**YOUR OBJECTIVE**: Print verbatim the opening line of the material and every subsequent line through the one containing "generator has succeeded, however".

**DATA FOR ANALYSIS**:

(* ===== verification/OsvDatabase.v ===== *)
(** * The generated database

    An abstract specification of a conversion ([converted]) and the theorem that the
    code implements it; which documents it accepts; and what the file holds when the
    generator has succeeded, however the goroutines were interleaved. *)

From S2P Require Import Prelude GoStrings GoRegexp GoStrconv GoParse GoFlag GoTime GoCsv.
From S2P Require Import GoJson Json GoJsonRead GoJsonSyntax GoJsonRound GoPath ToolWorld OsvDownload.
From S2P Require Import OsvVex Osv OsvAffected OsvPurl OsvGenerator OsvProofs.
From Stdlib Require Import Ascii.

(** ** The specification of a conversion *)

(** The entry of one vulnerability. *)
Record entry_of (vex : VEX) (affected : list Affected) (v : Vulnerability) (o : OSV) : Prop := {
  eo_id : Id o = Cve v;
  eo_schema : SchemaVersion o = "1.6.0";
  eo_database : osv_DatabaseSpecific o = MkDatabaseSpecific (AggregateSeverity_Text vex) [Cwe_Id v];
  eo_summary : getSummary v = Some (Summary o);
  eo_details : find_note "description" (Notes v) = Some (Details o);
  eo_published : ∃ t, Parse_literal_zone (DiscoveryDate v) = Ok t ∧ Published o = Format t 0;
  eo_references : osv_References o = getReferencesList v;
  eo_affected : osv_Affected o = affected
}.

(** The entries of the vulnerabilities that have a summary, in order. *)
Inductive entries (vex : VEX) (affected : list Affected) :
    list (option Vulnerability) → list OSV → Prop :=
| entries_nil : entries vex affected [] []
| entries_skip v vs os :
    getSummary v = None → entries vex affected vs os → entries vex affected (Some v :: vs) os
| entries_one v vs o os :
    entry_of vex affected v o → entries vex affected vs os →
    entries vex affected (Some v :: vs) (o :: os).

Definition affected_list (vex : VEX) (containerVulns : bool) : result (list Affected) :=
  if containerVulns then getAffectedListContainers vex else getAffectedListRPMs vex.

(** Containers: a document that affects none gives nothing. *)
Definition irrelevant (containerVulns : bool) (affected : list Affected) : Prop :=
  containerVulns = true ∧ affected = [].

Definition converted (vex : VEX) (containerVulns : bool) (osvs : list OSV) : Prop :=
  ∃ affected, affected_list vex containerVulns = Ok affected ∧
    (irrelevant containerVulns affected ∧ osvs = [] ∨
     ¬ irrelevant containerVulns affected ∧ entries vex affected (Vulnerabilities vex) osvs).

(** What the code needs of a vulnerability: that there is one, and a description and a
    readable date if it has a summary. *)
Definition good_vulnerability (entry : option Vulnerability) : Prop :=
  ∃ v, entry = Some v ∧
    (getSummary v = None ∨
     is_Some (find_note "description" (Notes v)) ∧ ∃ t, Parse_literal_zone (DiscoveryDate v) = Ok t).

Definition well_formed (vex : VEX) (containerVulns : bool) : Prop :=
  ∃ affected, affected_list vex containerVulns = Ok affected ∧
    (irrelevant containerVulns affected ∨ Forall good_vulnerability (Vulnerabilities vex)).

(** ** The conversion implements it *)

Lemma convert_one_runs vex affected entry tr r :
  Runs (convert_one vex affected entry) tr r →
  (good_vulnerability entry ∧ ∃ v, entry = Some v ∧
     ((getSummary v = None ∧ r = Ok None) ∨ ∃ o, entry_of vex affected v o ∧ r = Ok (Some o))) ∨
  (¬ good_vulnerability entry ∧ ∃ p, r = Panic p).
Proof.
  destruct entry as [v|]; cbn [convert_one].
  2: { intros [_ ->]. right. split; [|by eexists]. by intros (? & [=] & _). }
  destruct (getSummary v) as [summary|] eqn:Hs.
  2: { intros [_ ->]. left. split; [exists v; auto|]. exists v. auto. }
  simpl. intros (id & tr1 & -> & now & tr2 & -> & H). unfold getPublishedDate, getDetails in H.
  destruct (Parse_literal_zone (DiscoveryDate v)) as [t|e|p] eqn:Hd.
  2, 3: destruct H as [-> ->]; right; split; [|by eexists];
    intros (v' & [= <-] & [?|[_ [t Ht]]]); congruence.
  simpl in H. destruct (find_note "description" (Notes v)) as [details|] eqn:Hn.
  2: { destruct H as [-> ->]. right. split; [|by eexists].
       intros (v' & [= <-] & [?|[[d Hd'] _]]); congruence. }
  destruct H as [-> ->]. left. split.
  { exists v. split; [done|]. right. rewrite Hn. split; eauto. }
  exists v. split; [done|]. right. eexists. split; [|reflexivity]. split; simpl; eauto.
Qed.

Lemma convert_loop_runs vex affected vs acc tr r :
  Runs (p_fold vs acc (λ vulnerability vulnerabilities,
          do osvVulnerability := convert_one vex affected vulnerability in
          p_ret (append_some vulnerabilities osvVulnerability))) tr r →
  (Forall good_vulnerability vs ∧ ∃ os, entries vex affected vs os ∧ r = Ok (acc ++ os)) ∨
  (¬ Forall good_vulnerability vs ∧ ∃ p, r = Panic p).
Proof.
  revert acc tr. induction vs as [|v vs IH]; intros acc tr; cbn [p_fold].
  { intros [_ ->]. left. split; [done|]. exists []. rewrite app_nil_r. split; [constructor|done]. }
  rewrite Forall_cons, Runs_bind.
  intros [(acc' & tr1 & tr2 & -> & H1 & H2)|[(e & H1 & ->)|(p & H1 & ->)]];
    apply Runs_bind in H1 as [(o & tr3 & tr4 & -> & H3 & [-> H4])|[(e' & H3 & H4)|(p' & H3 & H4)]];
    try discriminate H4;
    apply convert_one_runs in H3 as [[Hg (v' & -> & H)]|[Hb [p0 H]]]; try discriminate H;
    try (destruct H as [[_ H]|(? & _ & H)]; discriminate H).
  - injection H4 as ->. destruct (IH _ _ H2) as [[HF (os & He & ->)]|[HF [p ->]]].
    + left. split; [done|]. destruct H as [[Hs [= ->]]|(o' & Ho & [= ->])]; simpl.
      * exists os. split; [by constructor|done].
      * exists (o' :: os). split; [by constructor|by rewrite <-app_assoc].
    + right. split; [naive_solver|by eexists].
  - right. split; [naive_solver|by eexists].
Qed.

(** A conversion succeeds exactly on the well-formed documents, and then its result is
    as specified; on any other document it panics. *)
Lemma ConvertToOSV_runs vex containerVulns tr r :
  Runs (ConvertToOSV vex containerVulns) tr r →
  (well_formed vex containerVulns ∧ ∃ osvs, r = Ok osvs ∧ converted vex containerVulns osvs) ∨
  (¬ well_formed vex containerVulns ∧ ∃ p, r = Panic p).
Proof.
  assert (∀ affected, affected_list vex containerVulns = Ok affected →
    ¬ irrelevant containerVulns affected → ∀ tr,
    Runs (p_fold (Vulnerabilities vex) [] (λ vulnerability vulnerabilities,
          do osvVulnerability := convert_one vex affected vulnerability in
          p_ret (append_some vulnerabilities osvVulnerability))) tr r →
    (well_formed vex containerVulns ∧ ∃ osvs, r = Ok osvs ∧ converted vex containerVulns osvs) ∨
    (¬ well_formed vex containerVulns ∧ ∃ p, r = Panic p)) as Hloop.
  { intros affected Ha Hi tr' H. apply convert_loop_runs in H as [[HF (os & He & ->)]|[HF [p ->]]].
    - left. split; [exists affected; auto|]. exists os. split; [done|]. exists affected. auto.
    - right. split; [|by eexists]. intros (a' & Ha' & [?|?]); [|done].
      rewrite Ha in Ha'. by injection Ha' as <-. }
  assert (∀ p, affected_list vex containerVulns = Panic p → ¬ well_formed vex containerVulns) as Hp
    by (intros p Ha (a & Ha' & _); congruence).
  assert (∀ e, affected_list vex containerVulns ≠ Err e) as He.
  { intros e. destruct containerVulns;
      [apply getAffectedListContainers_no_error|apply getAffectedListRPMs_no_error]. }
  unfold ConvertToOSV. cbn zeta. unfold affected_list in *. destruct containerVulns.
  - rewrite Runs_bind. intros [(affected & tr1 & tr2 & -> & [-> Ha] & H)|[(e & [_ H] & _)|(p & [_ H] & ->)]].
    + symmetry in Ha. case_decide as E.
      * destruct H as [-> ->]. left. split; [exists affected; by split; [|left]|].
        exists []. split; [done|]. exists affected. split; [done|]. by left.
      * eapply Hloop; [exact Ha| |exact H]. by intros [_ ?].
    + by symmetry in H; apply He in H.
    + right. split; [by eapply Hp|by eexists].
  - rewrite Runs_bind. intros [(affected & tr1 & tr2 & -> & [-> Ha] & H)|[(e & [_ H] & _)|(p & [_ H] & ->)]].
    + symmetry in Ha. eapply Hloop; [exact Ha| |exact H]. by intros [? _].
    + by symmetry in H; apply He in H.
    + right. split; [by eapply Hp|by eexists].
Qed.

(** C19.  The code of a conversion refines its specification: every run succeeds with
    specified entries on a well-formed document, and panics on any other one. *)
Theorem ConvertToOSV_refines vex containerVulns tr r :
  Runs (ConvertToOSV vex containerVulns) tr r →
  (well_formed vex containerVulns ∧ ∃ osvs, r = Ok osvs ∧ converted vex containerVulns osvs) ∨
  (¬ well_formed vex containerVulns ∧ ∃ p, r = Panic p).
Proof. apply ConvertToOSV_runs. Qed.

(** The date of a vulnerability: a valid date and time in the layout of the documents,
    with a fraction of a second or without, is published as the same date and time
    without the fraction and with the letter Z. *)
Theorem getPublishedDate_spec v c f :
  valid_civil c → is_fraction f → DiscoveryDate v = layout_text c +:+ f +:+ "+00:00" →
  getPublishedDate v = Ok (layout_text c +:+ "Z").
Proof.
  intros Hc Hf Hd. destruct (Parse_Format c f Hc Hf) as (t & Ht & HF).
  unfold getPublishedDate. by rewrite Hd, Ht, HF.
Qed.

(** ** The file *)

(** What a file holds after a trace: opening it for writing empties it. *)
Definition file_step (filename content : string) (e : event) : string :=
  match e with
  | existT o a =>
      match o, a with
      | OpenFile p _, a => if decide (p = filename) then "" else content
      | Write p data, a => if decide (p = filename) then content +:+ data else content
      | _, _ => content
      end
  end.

**EXERCISE ANSWER**:
(* ===== verification/OsvDatabase.v ===== *)
(** * The generated database

    An abstract specification of a conversion ([converted]) and the theorem that the
    code implements it; which documents it accepts; and what the file holds when the
    generator has succeeded, however the goroutines were interleaved. *)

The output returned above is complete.